Les acteurs et l’équipe technique se sont installés sur l’Île de Sein, au large de la Bretagne, où ils semblent recréer la scène culte dans laquelle Hagrid annonce à Harry : « Tu es un sorcier, Harry ! »
Dans le tout premier film, Harry Potter à l’école des sorciers, Harry est emmené dans une cabane isolée sur un rocher par les Dursley, dans le but d’empêcher que les lettres de Poudlard ne lui parviennent.
Cependant, Rubeus Hagrid s’envole jusqu’à cette cabane et force l’entrée, délivre à Harry sa lettre d’admission et lui révèle la vérité sur la mort de ses parents.
Dans le livre, la cabane se situe au large des côtes de Cornouailles, et les films ont été tournés exclusivement au Royaume-Uni. Pourtant, les producteurs de la série télé ont préféré une localisation plus venteuse, en France.


Une source a confié à The Sun que cette décision a surpris l’équipe britannique : « Cela a suscité une certaine amusement parmi l’équipe britannique qui estimait pouvoir tout aussi bien avoir le vent dans n’importe quelle région des îles britanniques. »
Elle ajoute : « Ils sont quelque peu déconcertés d’aller tourner en France une série aussi profondément britannique, surtout pour ces scènes clés. »
Pour les fans, cela pourrait être un signe que sous la houlette de producteurs américains, l’œuvre ne sera peut-être pas traitée avec toute la précaution qu’un trésor national mérite.


Le trio principal a été enfin annoncé cette semaine après des mois de rumeurs : Dominic McLaughlin interprétera Harry Potter, Arabella Stanton sera Hermione Granger et Alastair Stout jouera Ron Weasley.
JK Rowling a donné son aval à ce casting, validant les nouveaux jeunes talents choisis pour cette adaptation à plusieurs millions de livres sterling, malgré certaines critiques virulentes sur ce que certains qualifient de trop « woke ».
Hier, la célèbre autrice, souvent sollicitée à tort ou à raison sur les réseaux sociaux, a exprimé sa satisfaction : « Les trois sont formidables. Je ne pourrais pas être plus heureuse. »
Un fan lui avait demandé sur X (ex-Twitter) de transmettre son soutien aux jeunes acteurs, ce à quoi Rowling a répondu chaleureusement.
Cette nouvelle adaptation s’étendra sur sept saisons, à raison d’une saison par livre, contrairement aux films qui avaient été produits en huit volets (le dernier tome divisant le récit en deux parties).
Le budget colossal de la série HBO atteint 75 millions de livres sterling par épisode, avec des perspectives de rémunération encore plus importantes pour les jeunes vedettes que pour leurs prédécesseurs.
Les producteurs Francesca Gardiner et Mark Mylod ont salué « le talent remarquable » des nouveaux venus et ont remercié les milliers d’enfants auditionnés pour cette aventure.

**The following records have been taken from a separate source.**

(* ===== verification/Concurrency.v ===== *)
(** * Concurrent requests on the threaded development server

    [api.run] (line 38) starts werkzeug's development server with
    [threaded=True] (Flask's default since 1.0): every connection is
    handled by a thread of its own, and the threads share the module's
    globals, of which the view reads one, [model] (line 10), and never
    writes it.  Each thread runs the statements of [make_predictions] one
    at a time:
    - [Received]: the request has arrived; routing, OPTIONS and [home] are
      answered in one step, [/predict] runs line 24
      ([request.get_json(force=True)]);
    - [Decoded]: line 28, [pd.read_json(...)];
    - [Framed]: line 31, [model.predict(...)] on the shared model;
    - [Predicted]: line 31, [.tolist()];
    - [Listed]: line 33, the response dict through [make_response];
    - [Responded]: the response is sent.
    An exception at a step ends the thread with Flask's error response.

    [step] is the server as a transition system over the list of its
    threads: a connection arrives ([step_accept]), or any unfinished
    thread takes its next step ([step_run]), in any order; [exec] runs a
    schedule of such actions.  The theorem shows that interleaving never
    mixes requests up: every thread that has answered answered
    [handle srv req] for its own request, the answer of the sequential
    model of [Inference]. *)

From Stdlib Require Import Ascii String ZArith Lia.
From stdpp Require Import base list relations.
From S2P Require Import Prelude PyData Libs Flask Json Pandas Mlflow Inference.
Local Open Scope nat_scope.

Section Threads.
Context {M : Type} {JL : JsonLoads} {RJ : ReadJson} {PM : PyFuncModel M}.

(** The running server, with the model every thread reads. *)
Variable srv : Server M.

Inductive Phase : Type :=
| Received
| Decoded (user_input : PyObj)
| Framed (user_input_df : DataFrame)
| Predicted (out : PredOut)
| Listed (predictions : PyObj)
| Responded (resp : Response).

Record Thread : Type := mkThread {
  th_req : Request;
  th_phase : Phase
}.

(** The response Flask sends for the view's outcome [r]. *)
Definition respond (req : Request) (r : PyResult Response) : Phase :=
  Responded (strip_for_head (req_method req) (finalize (srv_debug srv) r)).

(** The first step of a thread: routing, and line 24 for [/predict]. *)
Definition dispatch_step (req : Request) : Phase :=
  match werkzeug_match routes (req_path req) (req_method req) with
  | Matched r =>
      if decide (req_method req = OPTIONS) then Responded (handle srv req)
      else match rule_endpoint r with
           | EHome => Responded (handle srv req)
           | EPredict =>
               match get_json_force (req_body req) with
               | Ok v => Decoded v
               | Raise e => respond req (Raise e)
               end
           end
  | _ => Responded (handle srv req)
  end.

Definition thread_step (req : Request) (ph : Phase) : Phase :=
  match ph with
  | Received => dispatch_step req
  | Decoded v =>
      match read_json v true df_schema with
      | Ok df => Framed df
      | Raise e => respond req (Raise e)
      end
  | Framed df =>
      match predict (srv_model srv) df with
      | Ok out => Predicted out
      | Raise e => respond req (Raise e)
      end
  | Predicted out =>
      match tolist out with
      | Ok l => Listed l
      | Raise e => respond req (Raise e)
      end
  | Listed l => respond req (make_response (VBody (PDict [("predictions", l)])))
  | Responded resp => Responded resp
  end.

Definition finished (ph : Phase) : bool :=
  match ph with Responded _ => true | _ => false end.

Fixpoint run_thread (n : nat) (req : Request) (ph : Phase) : Phase :=
  match n with
  | O => ph
  | S n' => run_thread n' req (thread_step req ph)
  end.

(** The phases a thread of request [req] goes through. *)
Definition reached (req : Request) (ph : Phase) : Prop :=
  exists k, ph = run_thread k req Received.

Definition advance (t : Thread) : Thread :=
  mkThread (th_req t) (thread_step (th_req t) (th_phase t)).

Inductive step : list Thread -> list Thread -> Prop :=
| step_accept ts req : step ts (ts ++ [mkThread req Received])
| step_run ts i t :
    ts !! i = Some t -> finished (th_phase t) = false -> step ts (<[i := advance t]> ts).

(** A schedule, as the server's log would record it: a connection
    arriving, or thread [i] taking its next step. *)
Inductive Action : Type :=
| Accept (req : Request)
| Run (i : nat).

Definition act (ts : list Thread) (a : Action) : option (list Thread) :=
  match a with
  | Accept req => Some (ts ++ [mkThread req Received])%list
  | Run i =>
      match ts !! i with
      | Some t => if finished (th_phase t) then None else Some (<[i := advance t]> ts)
      | None => None
      end
  end.

Fixpoint exec (ts : list Thread) (acts : list Action) : option (list Thread) :=
  match acts with
  | [] => Some ts
  | a :: acts' => match act ts a with Some ts' => exec ts' acts' | None => None end
  end.

(** ** One thread *)

Lemma run_thread_responded n req resp : run_thread n req (Responded resp) = Responded resp.
Proof. induction n; simpl; auto. Qed.

Lemma run_thread_add a b req ph :
  run_thread (a + b) req ph = run_thread b req (run_thread a req ph).
Proof. revert ph; induction a; simpl; auto. Qed.

(** The five steps of a thread compose to the sequential handler. *)
Lemma run_thread_handle req : run_thread 5 req Received = Responded (handle srv req).
Proof.
  change (run_thread 5 req Received) with (run_thread 4 req (dispatch_step req)).
  unfold dispatch_step.
  destruct (werkzeug_match routes (req_path req) (req_method req)) as [r|p|ms] eqn:Em;
    [|by rewrite run_thread_responded ..].
  case_decide as Ho; [by rewrite run_thread_responded|].
  destruct (rule_endpoint r) eqn:Ee; [by rewrite run_thread_responded|].
  unfold handle, flask_dispatch. rewrite Em, decide_False by done. rewrite Ee.
  cbn [view]. unfold make_predictions.
  destruct (get_json_force (req_body req)) as [v|e]; simpl; [|done].
  destruct (read_json v true df_schema) as [df|e]; simpl; [|done].
  destruct (predict (srv_model srv) df) as [out|e]; simpl; [|done].
  destruct (tolist out) as [l|e]; simpl; done.
Qed.

(** A thread that has answered answered [handle srv req]. *)
Lemma reached_responded req resp : reached req (Responded resp) -> resp = handle srv req.
Proof.
  intros [k Hk].
  destruct (Nat.le_gt_cases k 5) as [Hle|Hgt].
  - pose proof (run_thread_handle req) as H.
    replace 5 with (k + (5 - k)) in H by lia.
    rewrite run_thread_add, <- Hk, run_thread_responded in H. congruence.
  - replace k with (5 + (k - 5)) in Hk by lia.
    rewrite run_thread_add, run_thread_handle, run_thread_responded in Hk. congruence.
Qed.

Lemma reached_step req ph : reached req ph -> reached req (thread_step req ph).
Proof.
  intros [k ->]. exists (S k).
  replace (S k) with (k + 1) by lia. rewrite run_thread_add. reflexivity.
Qed.

(** ** The server *)

Definition threads_ok (ts : list Thread) : Prop :=
  Forall (fun t => reached (th_req t) (th_phase t)) ts.

Lemma threads_ok_step ts ts' : threads_ok ts -> step ts ts' -> threads_ok ts'.
Proof.
  intros Hok Hs. destruct Hs as [ts req|ts i t Hi _].
  - apply Forall_app. split; [done|]. constructor; [|done]. by exists 0.
  - apply Forall_insert; [done|].
    apply (Forall_lookup_1 _ _ _ _ Hok) in Hi. by apply reached_step.
Qed.

Lemma threads_ok_reachable ts : rtc step [] ts -> threads_ok ts.
Proof.
  intros Hr. remember [] as ts0 eqn:E.
  assert (H0 : threads_ok ts0) by (subst; constructor).
  clear E. induction Hr as [ts|ts1 ts2 ts3 H12 _ IH]; [done|].
  apply IH. by eapply threads_ok_step.
Qed.

Lemma act_step ts a ts' : act ts a = Some ts' -> step ts ts'.
Proof.
  destruct a as [req|i]; simpl; [intros [= <-]; constructor|].
  destruct (ts !! i) as [t|] eqn:Hi; [|discriminate].
  destruct (finished (th_phase t)) eqn:Hf; [discriminate|]. intros [= <-]. by econstructor.
Qed.

(** Every schedule [exec] accepts is a run of the server. *)
Lemma exec_rtc ts acts ts' : exec ts acts = Some ts' -> rtc step ts ts'.
Proof.
  revert ts. induction acts as [|a acts IH]; intros ts; simpl; [by intros [= ->]|].
  destruct (act ts a) as [ts1|] eqn:Ha; [|discriminate].
  intros H. eapply rtc_l; [exact (act_step _ _ _ Ha) | by apply IH].
Qed.

(** C16. Interleaving never mixes requests up: in every state the
    threaded server can reach, whatever the order in which connections
    arrived and threads ran, a thread that has answered answered exactly
    what the sequential handler answers for its own request. *)
Theorem concurrent_responses ts i req resp :
  rtc step [] ts -> ts !! i = Some (mkThread req (Responded resp)) -> resp = handle srv req.
Proof.
  intros Hr Hi. apply threads_ok_reachable in Hr.
  apply (Forall_lookup_1 _ _ _ _ Hr) in Hi. by apply reached_responded.
Qed.

End Threads.

(** ** Witnesses: two requests interleaved

    A prediction with the spec's example and a health check arrive; the
    prediction decodes its body, the health check answers, and the
    prediction finishes. *)
#[local] Existing Instances json_stdlib pandas_lines.

Definition two_clients : list Action :=
  [Accept (predict_req spec_body_string); Accept (mkRequest GET "/" EmptyString);
   Run 0; Run 1; Run 0; Run 0; Run 0; Run 0].

Definition two_clients_state : list Thread :=
  Eval vm_compute in
    match exec srv_gpa [] two_clients with Some ts => ts | None => [] end.

Definition two_clients_answer : Response :=
  mkResponse 200 (BJson (PDict [("predictions", PList spec_gpas)])) [].

Lemma concurrent_responses_witness :
  rtc (step srv_gpa) [] two_clients_state /\
  two_clients_state !! 0 = Some (mkThread (predict_req spec_body_string) (Responded two_clients_answer)) /\
  two_clients_answer = handle srv_gpa (predict_req spec_body_string).
Proof.
  assert (Hr : rtc (step srv_gpa) [] two_clients_state)
    by (apply (exec_rtc srv_gpa [] two_clients); vm_compute; reflexivity).
  assert (Hl : two_clients_state !! 0 =
               Some (mkThread (predict_req spec_body_string) (Responded two_clients_answer)))
    by (vm_compute; reflexivity).
  split_and!; [exact Hr | exact Hl |].
  exact (concurrent_responses srv_gpa _ 0 _ _ Hr Hl).
Defined.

Pour rappel, les romans ont été publiés entre 1997 et 2007, avec Daniel Radcliffe, Emma Watson et Rupert Grint incarnant les rôles principaux dans les films sortis de 2001 à 2011.
Points à retenir
- Le choix de l’Île de Sein pour un tournage d’une œuvre aussi profondément britannique suscite un mélange d’amusement et d’incompréhension, illustrant la tendance à vouloir « exotiser » même les univers les plus ancrés.
- Les producteurs américains semblent avoir leur petite idée sur ce qui est « magique », quitte à rogner sur la fidélité géographique au récit original.
- Le casting jeune a été validé par JK Rowling, ce qui devrait apaiser certaines tensions, malgré le feu croisé habituel autour des questions de diversité et représentation.
- Avec un budget pharaonique et une ambition étalée sur sept saisons, la série pourrait bien redéfinir la manière dont la franchise est consommée, loin des bobines cinématographiques qui ont bercé une génération.
On pourrait donc se demander si ce nouveau Harry Potter n’est pas en train de prendre un petit coup de vent… directement depuis la Bretagne, mais à défaut d’être à Poudlard, c’est déjà une belle leçon d’humilité pour le patrimoine magique britannique. À méditer pendant que l’on attend patiemment un sortilège capable d’empêcher les producteurs d’imposer leurs choix géographiques et culturels. Restons quand même un peu optimistes… ou pas.